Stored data
-- Opening Marker --
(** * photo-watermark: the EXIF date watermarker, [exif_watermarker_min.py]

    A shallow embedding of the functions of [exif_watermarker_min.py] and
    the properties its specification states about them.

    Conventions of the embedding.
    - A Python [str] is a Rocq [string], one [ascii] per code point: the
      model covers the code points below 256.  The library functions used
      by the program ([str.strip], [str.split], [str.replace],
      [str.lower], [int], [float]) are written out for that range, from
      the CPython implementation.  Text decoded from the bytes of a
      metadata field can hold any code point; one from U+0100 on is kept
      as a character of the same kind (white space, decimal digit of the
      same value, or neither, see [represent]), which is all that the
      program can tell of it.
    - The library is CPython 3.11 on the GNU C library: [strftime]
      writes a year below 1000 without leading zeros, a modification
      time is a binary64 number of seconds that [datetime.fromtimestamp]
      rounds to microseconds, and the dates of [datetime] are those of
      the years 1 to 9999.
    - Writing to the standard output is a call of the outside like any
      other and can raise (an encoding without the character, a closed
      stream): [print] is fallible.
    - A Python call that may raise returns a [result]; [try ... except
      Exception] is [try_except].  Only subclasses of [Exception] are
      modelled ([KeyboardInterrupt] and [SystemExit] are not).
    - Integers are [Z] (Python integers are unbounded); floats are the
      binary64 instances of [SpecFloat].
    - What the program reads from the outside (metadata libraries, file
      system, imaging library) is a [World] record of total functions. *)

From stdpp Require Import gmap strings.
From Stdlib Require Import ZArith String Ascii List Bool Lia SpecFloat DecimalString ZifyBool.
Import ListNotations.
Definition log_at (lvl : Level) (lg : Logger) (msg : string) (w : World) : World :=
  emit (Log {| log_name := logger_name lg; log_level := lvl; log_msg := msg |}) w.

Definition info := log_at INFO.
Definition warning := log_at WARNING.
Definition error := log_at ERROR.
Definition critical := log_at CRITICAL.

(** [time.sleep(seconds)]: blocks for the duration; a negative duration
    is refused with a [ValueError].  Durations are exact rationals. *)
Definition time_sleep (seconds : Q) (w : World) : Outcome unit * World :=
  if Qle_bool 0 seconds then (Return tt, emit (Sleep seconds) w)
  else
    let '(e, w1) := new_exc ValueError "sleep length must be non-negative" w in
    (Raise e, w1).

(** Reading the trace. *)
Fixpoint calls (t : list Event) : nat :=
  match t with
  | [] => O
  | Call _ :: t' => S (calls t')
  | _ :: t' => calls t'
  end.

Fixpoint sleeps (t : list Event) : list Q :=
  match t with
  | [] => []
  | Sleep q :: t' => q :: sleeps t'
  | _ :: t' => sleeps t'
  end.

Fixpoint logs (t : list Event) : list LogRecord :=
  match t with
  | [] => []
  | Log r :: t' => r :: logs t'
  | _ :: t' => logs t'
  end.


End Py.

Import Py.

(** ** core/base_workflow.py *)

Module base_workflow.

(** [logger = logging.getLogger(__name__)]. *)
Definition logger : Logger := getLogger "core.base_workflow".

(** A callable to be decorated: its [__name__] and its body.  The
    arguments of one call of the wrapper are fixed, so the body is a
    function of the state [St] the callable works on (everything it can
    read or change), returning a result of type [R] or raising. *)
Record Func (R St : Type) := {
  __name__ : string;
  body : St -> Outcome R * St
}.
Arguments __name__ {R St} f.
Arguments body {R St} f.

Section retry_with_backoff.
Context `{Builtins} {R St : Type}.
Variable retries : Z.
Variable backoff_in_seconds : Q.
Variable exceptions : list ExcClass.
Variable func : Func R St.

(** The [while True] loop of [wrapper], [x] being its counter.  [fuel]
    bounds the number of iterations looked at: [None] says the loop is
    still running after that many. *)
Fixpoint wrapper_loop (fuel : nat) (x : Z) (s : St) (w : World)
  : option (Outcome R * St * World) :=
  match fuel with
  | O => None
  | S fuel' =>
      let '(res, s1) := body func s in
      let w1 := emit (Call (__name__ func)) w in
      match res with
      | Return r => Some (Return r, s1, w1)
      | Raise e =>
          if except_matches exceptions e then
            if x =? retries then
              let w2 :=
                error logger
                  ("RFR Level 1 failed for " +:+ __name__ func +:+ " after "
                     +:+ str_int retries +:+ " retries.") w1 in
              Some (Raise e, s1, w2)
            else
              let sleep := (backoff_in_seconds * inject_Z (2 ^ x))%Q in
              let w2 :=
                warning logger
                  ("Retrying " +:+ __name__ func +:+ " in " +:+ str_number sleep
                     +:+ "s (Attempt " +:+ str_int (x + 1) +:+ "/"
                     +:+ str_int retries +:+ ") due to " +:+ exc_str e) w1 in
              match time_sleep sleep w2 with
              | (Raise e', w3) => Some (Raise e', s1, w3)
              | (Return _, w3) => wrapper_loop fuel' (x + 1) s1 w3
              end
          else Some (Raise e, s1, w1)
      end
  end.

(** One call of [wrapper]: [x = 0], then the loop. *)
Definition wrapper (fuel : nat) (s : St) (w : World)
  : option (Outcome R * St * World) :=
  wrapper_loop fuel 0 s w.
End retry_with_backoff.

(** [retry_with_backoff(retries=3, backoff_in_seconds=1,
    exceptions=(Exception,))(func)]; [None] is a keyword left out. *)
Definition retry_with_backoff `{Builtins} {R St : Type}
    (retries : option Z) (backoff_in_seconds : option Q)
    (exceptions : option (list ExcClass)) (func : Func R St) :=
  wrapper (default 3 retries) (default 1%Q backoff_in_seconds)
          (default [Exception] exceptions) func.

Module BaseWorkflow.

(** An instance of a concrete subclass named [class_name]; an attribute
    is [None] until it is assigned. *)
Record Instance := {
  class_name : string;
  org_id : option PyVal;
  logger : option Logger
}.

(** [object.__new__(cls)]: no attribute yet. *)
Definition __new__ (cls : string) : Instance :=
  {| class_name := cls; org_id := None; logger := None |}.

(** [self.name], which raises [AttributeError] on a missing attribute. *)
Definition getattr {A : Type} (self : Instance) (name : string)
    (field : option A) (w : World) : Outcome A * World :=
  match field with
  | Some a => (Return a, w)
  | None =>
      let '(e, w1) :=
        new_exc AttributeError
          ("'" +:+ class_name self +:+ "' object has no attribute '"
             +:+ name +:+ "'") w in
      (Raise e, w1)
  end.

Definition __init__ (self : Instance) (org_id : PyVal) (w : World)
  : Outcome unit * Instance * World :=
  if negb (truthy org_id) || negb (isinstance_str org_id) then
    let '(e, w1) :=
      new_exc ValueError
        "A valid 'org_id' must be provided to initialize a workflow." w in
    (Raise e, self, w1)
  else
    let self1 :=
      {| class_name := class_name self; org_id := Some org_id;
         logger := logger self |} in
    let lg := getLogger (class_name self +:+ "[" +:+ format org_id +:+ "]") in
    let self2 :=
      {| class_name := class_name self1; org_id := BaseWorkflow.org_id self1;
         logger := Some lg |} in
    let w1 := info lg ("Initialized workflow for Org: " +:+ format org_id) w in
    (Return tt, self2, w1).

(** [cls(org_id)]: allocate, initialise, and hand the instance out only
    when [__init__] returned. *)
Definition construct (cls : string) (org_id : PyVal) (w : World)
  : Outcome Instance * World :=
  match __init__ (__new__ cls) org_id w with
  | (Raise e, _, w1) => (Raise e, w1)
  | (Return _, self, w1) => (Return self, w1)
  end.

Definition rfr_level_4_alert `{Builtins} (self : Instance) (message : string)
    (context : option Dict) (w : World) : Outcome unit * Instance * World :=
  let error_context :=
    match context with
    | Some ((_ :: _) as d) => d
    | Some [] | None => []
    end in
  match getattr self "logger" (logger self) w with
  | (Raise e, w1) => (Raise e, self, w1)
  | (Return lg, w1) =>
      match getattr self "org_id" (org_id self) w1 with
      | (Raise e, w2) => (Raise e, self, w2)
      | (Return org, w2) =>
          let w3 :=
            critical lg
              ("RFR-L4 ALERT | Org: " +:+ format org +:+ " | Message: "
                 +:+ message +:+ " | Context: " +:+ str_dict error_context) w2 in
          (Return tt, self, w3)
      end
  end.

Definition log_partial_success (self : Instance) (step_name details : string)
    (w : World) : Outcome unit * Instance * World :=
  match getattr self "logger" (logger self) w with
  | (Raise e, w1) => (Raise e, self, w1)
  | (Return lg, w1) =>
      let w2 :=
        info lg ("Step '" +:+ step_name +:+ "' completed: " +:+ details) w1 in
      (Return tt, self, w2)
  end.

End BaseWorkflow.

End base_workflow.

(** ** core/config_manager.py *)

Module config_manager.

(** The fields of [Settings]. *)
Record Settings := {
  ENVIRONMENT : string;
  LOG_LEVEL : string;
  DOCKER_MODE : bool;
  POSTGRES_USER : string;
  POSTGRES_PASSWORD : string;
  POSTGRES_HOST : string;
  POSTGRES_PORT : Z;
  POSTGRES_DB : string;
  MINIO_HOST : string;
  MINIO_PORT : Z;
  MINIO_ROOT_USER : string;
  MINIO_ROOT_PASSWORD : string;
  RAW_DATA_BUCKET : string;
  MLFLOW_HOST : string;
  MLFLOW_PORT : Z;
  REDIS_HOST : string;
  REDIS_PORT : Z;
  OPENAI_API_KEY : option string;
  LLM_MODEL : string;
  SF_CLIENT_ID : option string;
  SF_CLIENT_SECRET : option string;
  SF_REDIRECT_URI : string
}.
-- Closing Marker --
-- Opening Marker --
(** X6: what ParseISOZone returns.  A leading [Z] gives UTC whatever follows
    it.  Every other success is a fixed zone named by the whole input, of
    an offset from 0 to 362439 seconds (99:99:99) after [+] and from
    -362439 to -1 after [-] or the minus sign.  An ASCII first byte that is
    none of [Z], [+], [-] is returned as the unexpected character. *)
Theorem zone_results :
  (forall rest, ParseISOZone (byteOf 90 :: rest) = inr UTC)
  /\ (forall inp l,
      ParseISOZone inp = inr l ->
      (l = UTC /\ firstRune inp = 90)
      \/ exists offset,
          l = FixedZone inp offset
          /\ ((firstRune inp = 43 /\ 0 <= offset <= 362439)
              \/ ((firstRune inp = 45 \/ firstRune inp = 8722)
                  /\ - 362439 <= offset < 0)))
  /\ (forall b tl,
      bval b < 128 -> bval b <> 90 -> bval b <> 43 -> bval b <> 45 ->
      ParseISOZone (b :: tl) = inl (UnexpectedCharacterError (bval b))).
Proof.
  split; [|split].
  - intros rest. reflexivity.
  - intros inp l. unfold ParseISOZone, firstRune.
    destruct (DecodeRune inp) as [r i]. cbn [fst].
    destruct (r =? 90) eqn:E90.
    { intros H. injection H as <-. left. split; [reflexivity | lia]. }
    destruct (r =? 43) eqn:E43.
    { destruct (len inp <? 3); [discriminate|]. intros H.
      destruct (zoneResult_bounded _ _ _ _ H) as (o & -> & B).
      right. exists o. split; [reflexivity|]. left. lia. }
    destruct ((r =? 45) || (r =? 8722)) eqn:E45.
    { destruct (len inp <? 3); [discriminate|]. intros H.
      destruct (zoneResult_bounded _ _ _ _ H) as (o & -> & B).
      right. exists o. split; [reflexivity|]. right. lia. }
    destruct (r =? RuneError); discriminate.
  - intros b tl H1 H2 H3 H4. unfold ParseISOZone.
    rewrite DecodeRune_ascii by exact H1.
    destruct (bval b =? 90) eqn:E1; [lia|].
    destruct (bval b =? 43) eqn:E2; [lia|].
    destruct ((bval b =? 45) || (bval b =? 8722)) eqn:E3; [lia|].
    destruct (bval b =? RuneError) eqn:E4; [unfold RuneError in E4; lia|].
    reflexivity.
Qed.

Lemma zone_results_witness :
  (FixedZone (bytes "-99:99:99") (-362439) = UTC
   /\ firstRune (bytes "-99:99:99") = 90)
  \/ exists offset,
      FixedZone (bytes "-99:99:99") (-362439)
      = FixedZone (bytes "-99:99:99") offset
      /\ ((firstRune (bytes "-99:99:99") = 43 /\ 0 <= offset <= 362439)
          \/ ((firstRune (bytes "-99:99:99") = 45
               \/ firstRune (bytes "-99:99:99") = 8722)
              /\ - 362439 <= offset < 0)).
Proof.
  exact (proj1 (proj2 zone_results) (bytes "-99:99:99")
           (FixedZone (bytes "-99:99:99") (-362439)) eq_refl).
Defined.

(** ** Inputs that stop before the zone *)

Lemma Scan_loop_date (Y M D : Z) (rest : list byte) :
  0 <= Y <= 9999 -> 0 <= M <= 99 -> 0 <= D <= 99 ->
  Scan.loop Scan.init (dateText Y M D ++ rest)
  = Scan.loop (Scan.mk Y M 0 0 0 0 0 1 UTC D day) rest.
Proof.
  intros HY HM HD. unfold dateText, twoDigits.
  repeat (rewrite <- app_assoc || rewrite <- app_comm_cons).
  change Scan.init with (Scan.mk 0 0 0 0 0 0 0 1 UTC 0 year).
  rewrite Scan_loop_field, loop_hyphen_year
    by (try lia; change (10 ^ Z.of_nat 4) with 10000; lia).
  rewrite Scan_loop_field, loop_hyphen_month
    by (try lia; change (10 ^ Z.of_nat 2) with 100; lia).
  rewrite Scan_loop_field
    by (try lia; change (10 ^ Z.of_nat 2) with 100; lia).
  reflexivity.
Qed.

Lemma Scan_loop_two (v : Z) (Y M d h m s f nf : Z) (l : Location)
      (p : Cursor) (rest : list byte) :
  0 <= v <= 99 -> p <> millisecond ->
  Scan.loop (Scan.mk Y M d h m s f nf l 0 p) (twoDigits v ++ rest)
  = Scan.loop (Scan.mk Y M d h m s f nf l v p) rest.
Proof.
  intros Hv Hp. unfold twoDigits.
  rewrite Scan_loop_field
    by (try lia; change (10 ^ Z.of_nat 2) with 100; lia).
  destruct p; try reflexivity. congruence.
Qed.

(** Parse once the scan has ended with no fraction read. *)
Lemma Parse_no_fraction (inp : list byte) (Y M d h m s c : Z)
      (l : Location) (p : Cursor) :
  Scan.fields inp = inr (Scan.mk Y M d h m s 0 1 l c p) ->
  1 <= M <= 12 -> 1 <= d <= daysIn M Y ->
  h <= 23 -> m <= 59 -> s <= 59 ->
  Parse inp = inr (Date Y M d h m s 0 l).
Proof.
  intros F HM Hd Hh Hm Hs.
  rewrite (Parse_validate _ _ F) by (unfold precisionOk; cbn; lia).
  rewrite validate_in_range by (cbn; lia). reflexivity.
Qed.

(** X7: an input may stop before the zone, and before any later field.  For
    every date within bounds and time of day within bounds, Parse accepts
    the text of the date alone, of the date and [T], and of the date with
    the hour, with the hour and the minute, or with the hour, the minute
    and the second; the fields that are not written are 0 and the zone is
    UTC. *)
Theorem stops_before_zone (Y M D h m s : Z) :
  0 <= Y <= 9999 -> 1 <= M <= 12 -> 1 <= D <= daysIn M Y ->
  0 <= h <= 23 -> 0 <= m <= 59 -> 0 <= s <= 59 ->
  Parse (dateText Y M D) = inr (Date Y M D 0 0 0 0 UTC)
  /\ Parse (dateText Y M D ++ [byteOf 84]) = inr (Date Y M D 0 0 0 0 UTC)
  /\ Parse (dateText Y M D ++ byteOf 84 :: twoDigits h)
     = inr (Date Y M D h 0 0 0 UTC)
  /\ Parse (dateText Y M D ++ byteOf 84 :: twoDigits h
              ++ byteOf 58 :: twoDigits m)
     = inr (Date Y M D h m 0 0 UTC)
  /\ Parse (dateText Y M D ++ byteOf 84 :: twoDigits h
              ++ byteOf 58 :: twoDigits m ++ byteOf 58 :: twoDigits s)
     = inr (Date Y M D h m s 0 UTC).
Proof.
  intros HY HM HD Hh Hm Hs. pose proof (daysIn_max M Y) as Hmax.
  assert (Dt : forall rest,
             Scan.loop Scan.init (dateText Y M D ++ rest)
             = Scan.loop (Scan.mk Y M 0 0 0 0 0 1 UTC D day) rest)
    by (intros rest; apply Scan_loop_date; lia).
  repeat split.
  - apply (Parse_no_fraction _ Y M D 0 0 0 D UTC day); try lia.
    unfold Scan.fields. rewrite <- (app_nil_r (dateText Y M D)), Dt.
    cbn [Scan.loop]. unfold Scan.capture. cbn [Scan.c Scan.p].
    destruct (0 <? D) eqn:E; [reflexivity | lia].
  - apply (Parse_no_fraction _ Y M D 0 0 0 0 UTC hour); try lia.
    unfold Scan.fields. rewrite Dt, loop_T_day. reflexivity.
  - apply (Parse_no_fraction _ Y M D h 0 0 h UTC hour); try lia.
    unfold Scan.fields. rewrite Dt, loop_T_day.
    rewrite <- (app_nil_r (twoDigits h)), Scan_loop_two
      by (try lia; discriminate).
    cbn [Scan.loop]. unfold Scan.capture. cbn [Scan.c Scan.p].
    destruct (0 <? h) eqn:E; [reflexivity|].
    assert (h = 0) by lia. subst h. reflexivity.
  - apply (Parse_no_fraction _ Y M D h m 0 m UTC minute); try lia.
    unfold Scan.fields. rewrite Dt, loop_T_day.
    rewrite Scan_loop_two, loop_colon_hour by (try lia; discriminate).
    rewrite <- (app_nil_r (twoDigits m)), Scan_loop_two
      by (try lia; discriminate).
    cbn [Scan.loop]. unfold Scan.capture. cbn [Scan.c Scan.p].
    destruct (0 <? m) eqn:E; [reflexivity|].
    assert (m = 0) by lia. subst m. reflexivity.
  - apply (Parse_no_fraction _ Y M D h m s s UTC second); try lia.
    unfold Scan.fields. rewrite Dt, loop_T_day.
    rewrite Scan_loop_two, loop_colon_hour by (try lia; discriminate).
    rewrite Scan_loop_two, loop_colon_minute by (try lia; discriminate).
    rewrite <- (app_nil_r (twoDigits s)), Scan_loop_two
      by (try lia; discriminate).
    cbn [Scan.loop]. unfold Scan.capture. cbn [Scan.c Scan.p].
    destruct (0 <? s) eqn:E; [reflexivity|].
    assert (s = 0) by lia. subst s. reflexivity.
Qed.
-- Closing Marker --
* [Problem description]
Look through the entries and return each line that has the word "option" in it.

* [Completed task]
  : option (Outcome R * St * World) :=
  : option (Outcome R * St * World) :=
    (retries : option Z) (backoff_in_seconds : option Q)
    (exceptions : option (list ExcClass)) (func : Func R St) :=
  org_id : option PyVal;
  logger : option Logger
    (field : option A) (w : World) : Outcome A * World :=
    (context : option Dict) (w : World) : Outcome unit * Instance * World :=
  OPENAI_API_KEY : option string;
  SF_CLIENT_ID : option string;
  SF_CLIENT_SECRET : option string;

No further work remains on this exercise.